De grote techbedrijven besloten daarnaast vrijwel tegelijk om blokkades op te werpen voor het alternatieve sociale medium Parler, waarop veel Trump-aanhangers zaten. Parler ging maandag offline omdat het niet meer in de appwinkels van Apple en Google mocht staan, en ook Amazon besloot om de benodigde serverruimte niet meer te leveren.

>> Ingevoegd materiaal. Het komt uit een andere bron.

(** [event_id]: the literal header, or ["%s-%.3f" % (transmitter, start_time)]. *)
Inductive event_id_t : Type :=
| IdLiteral (s : pystr)
| IdStamp (transmitter : option pystr) (start_time : Z).

(** The attributes.  [received_callback] records whether a callback is
    still registered, and [callback_calls] how often [cb(self)] has run;
    the callback itself is taken not to touch the message. *)
Record t : Type := mk {
  transmitter : option pystr;
  headers : option (list header);
  avg_message : option (pystr * list cval);
  received_callback : bool;
  callback_calls : nat;
  timeout : xtime;
  start_time : Z;
  published : Z;
  event_id : event_id_t
}.

Definition set_headers (v : option (list header)) (s : t) : t :=
  mk (transmitter s) v (avg_message s) (received_callback s) (callback_calls s)
     (timeout s) (start_time s) (published s) (event_id s).
Definition set_avg_message (v : option (pystr * list cval)) (s : t) : t :=
  mk (transmitter s) (headers s) v (received_callback s) (callback_calls s)
     (timeout s) (start_time s) (published s) (event_id s).
Definition set_timeout (v : xtime) (s : t) : t :=
  mk (transmitter s) (headers s) (avg_message s) (received_callback s) (callback_calls s)
     v (start_time s) (published s) (event_id s).
Definition set_start_time (v : Z) (s : t) : t :=
  mk (transmitter s) (headers s) (avg_message s) (received_callback s) (callback_calls s)
     (timeout s) v (published s) (event_id s).
Definition set_published (v : Z) (s : t) : t :=
  mk (transmitter s) (headers s) (avg_message s) (received_callback s) (callback_calls s)
     (timeout s) (start_time s) v (event_id s).
Definition set_event_id (v : event_id_t) (s : t) : t :=
  mk (transmitter s) (headers s) (avg_message s) (received_callback s) (callback_calls s)
     (timeout s) (start_time s) (published s) v.
(** [cb = self.received_callback; self.received_callback = None; cb(self)] *)
Definition run_callback (s : t) : t :=
  mk (transmitter s) (headers s) (avg_message s) false (Datatypes.S (callback_calls s))
     (timeout s) (start_time s) (published s) (event_id s).

(** The [headers] argument of the constructor. *)
Inductive headers_arg : Type :=
| HNone
| HStr (s : pystr)
| HList (l : list header).

Section Methods.

Variable data : nwr_data.
Variable tm : pytime.
Variable clock : nat -> Z.

Local Open Scope m_scope.

Definition time_time : M t Z := now_ clock.

(** [len(self.headers)] *)
Definition len_headers : M t Z :=
  s <~ get ;;
  match headers s with
  | Some l => ret (len l)
  | None => raise TypeError
  end.

Definition fully_received (make_it_so extend_timeout : bool) : M t bool :=
  (if make_it_so then modify (set_timeout NegInf) else ret tt) ;;;
  s <~ get ;;
  now <~ time_time ;;
  complete <~ (if xltb (timeout s) (Fin now) then ret true
               else n <~ len_headers ;; ret (3 <=? n)) ;;
  (if complete && received_callback s then modify run_callback else ret tt) ;;;
  (if negb complete && extend_timeout then
     now' <~ time_time ;; modify (set_timeout (Fin (now' + 6)))
   else ret tt) ;;;
  ret complete.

De stap om Trump en Parler na de bestorming van het Capitool te verbannen, maakt duidelijk dat de grote platforms er zelf nu ook achter zijn dat hun positie méér is dan een neutraal doorgeefluik. De bedrijven erkennen hiermee dat ze verantwoordelijkheid dragen voor illegale zaken en dat ze moeten ingrijpen bij het herhaaldelijk verspreiden van desinformatie, haat en antidemocratische ophitsing.
Techbedrijven zijn rijkelijk laat tot dit inzicht gekomen, want er is al langer veel voor ingrijpen te zeggen. Op Parler circuleerden ongehinderd doodsbedreigingen en antidemocratische haatzaaierij. Trump schond herhaaldelijk de gebruiksvoorwaarden van Twitter en Facebook. Het is dus begrijpelijk dat de bedrijven overgaan tot sancties. Tegelijkertijd laat de ongekende impact van deze beslissing op het democratisch proces zien dat er een groot probleem is met Big Tech.
De vrijwel gelijktijdige stap van de Amerikaanse platforms om zowel Trump als Parler vrijwel totaal te verbannen, toont aan dat de macht over cruciale democratische infrastructuur en informatievoorziening veel te sterk geconcentreerd is. Big Tech kan zonder enige democratische controle of rechterlijke toetsing bepalen wat mag en wat niet. Dat is een grote bedreiging voor de vrije meningsuiting.
Dus: aan de ene kant is ingrijpen door platforms onvermijdelijk geworden, en aan de andere kant maakt hun marktpositie het ingrijpen gevaarlijk voor meningsuiting. Het lijkt een paradox, maar dat is het niet. Het probleem komt voort uit de monopolie-achtige rol van deze bedrijven. Een deel van de oplossingen moet dan ook worden gezocht in het aanpakken daarvan.
Dat is niet zonder precedent. In de 19de en 20ste eeuw werden de monopolisten van toen, van olie tot spoorwegen tot telefonie, uiteindelijk ook gereguleerd en onder toezicht gebracht. Soms door de botte bijl van opsplitsing, soms door slimme en op maat gemaakte regulering. Bij telecom-monopolies en in de energiemarkt leidde overheidsingrijpen er bijvoorbeeld toe dat het beheer van de infrastructuur en het uitbaten van diensten van elkaar gescheiden werden. Voor de techreuzen moeten met spoed passende oplossingen worden bedacht, en de geschiedenis toont aan dat dat mogelijk is.
Al jaren werken Amerikaanse en Europese bestuurders aan regels die de techmacht aan banden moeten leggen. Tot nu toe heeft die inspanning duidelijk niet voldoende opgeleverd.
De komende maanden buigt het Europees Parlement zich over een nieuw pakket regels voor platforms, de Digital Services Act en de Digital Markets Act. Dat is een kans om de uitbaters van de vitale digitale infrastructuur ter verantwoording te roepen. En om de private macht te laten begrenzen door democratische en rechtsstatelijke instituties.
Over twee weken is Trump niet meer aan de macht, maar Big Tech nog wel.